[Stored data]

—————

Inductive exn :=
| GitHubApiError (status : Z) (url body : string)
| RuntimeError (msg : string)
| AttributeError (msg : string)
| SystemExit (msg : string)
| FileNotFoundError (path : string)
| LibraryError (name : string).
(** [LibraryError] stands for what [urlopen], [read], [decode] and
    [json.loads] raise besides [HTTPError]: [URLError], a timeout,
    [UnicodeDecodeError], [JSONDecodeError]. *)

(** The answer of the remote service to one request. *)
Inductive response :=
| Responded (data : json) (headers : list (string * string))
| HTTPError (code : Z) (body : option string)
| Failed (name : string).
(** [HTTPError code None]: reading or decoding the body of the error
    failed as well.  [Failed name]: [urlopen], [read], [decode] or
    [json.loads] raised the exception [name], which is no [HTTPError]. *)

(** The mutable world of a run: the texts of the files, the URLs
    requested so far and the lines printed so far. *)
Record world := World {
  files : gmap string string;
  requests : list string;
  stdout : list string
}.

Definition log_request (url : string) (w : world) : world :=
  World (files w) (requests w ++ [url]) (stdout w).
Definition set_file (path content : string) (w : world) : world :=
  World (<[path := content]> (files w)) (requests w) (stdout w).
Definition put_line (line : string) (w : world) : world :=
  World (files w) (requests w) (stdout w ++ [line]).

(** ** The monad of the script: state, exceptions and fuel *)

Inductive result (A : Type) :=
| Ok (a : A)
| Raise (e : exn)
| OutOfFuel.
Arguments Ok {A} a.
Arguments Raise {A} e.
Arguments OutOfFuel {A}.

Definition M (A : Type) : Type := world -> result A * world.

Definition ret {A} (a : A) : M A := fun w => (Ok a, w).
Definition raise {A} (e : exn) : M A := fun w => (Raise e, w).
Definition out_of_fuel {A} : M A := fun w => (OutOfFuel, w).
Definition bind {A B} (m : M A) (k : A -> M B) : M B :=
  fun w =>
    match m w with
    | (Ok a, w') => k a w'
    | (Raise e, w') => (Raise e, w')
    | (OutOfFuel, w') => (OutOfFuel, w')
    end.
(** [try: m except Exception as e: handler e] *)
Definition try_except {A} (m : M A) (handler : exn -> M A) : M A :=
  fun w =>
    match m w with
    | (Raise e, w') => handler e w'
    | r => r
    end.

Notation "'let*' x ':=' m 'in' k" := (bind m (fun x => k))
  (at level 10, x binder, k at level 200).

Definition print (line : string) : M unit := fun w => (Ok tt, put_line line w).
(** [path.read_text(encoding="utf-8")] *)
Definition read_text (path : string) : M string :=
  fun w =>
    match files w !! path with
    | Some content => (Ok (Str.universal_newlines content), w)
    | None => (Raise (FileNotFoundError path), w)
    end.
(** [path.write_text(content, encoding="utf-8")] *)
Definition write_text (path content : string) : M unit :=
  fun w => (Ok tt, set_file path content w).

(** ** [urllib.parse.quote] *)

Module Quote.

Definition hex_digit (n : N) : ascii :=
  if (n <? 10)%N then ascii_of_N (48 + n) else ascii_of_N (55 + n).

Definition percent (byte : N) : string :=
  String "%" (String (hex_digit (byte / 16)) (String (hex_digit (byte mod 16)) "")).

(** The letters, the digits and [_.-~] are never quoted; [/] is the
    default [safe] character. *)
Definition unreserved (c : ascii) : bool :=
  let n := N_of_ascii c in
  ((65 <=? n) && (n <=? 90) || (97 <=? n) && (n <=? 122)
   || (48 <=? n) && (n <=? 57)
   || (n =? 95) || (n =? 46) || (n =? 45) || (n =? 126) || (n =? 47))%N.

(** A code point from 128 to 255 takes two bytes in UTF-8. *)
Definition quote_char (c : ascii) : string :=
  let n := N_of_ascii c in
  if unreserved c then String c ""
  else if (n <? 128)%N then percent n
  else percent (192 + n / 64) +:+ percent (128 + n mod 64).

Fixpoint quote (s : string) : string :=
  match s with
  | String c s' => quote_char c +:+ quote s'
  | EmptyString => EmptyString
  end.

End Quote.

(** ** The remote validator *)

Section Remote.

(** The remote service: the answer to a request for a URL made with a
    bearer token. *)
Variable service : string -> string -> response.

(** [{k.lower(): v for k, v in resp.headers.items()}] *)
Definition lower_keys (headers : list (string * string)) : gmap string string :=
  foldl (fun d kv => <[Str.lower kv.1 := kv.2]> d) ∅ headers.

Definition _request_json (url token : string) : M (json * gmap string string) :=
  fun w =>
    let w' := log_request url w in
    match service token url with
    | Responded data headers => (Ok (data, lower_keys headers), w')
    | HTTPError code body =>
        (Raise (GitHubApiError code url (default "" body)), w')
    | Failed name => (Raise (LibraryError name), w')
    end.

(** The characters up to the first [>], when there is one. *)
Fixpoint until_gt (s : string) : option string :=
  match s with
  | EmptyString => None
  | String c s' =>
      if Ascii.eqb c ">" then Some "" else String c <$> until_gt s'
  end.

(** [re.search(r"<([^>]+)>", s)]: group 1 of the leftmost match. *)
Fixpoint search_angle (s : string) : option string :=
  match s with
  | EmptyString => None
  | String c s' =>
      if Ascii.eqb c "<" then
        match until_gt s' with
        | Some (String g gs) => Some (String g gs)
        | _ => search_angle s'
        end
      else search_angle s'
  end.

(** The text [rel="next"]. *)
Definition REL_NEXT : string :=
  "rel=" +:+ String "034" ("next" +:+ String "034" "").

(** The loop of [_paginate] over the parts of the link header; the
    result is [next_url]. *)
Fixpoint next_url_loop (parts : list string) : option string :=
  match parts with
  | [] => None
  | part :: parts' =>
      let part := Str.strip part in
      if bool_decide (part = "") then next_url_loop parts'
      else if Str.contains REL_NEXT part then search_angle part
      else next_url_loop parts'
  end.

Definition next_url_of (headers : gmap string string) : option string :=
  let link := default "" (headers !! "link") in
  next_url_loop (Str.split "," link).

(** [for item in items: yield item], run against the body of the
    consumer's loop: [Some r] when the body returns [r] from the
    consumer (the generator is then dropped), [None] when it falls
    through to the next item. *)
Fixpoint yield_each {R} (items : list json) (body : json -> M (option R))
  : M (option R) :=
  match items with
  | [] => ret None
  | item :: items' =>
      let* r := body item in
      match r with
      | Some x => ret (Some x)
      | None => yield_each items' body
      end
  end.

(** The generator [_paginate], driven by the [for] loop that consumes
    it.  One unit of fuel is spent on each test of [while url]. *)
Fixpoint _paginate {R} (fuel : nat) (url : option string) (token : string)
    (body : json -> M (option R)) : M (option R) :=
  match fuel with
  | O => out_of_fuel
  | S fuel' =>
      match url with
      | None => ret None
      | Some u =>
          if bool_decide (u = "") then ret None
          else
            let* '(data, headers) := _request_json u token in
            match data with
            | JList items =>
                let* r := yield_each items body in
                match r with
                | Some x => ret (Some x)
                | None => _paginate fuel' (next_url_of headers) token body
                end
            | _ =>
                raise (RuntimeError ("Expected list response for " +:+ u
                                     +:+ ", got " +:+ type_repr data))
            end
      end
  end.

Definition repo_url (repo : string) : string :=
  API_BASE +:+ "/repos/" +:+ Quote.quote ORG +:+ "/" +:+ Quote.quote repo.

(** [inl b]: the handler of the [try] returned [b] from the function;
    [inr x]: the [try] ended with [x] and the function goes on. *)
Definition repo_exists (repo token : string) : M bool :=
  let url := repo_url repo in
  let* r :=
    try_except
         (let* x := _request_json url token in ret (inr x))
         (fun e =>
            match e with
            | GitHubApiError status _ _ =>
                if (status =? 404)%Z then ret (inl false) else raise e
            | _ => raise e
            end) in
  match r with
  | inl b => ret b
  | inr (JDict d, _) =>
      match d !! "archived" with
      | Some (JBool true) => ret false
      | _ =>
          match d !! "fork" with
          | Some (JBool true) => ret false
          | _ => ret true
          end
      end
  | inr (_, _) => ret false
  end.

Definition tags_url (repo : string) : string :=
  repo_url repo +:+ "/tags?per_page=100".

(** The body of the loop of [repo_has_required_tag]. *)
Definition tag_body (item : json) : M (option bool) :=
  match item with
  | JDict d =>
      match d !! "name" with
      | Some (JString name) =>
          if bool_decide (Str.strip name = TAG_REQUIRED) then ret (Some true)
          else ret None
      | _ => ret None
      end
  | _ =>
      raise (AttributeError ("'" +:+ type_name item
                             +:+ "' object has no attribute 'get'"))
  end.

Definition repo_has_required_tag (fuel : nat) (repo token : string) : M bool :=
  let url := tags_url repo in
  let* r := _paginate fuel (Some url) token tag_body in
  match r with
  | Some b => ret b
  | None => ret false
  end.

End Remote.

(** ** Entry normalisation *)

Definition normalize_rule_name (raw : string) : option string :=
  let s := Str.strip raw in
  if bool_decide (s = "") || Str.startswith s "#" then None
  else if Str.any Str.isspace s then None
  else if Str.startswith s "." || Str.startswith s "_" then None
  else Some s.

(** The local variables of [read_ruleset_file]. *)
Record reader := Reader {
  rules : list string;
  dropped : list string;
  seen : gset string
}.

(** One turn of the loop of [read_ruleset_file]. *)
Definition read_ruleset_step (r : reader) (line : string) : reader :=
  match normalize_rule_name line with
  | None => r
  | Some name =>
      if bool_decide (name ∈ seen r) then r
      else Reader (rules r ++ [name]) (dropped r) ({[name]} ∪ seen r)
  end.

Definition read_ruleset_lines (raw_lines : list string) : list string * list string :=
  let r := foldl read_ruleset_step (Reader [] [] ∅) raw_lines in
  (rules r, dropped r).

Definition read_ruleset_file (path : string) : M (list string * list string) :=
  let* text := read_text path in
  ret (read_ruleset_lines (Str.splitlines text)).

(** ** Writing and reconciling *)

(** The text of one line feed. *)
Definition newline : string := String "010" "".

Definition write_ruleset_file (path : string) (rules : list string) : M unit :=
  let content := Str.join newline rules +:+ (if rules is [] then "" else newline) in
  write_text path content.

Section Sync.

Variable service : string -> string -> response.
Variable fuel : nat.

—————

What you retype should run from the first line of the entries above through the line containing "Inductive result (A", exactly and in full.

## [Solved exercise]
Inductive exn :=
| GitHubApiError (status : Z) (url body : string)
| RuntimeError (msg : string)
| AttributeError (msg : string)
| SystemExit (msg : string)
| FileNotFoundError (path : string)
| LibraryError (name : string).
(** [LibraryError] stands for what [urlopen], [read], [decode] and
    [json.loads] raise besides [HTTPError]: [URLError], a timeout,
    [UnicodeDecodeError], [JSONDecodeError]. *)

(** The answer of the remote service to one request. *)
Inductive response :=
| Responded (data : json) (headers : list (string * string))
| HTTPError (code : Z) (body : option string)
| Failed (name : string).
(** [HTTPError code None]: reading or decoding the body of the error
    failed as well.  [Failed name]: [urlopen], [read], [decode] or
    [json.loads] raised the exception [name], which is no [HTTPError]. *)

(** The mutable world of a run: the texts of the files, the URLs
    requested so far and the lines printed so far. *)
Record world := World {
  files : gmap string string;
  requests : list string;
  stdout : list string
}.

Definition log_request (url : string) (w : world) : world :=
  World (files w) (requests w ++ [url]) (stdout w).
Definition set_file (path content : string) (w : world) : world :=
  World (<[path := content]> (files w)) (requests w) (stdout w).
Definition put_line (line : string) (w : world) : world :=
  World (files w) (requests w) (stdout w ++ [line]).

(** ** The monad of the script: state, exceptions and fuel *)

Inductive result (A : Type) :=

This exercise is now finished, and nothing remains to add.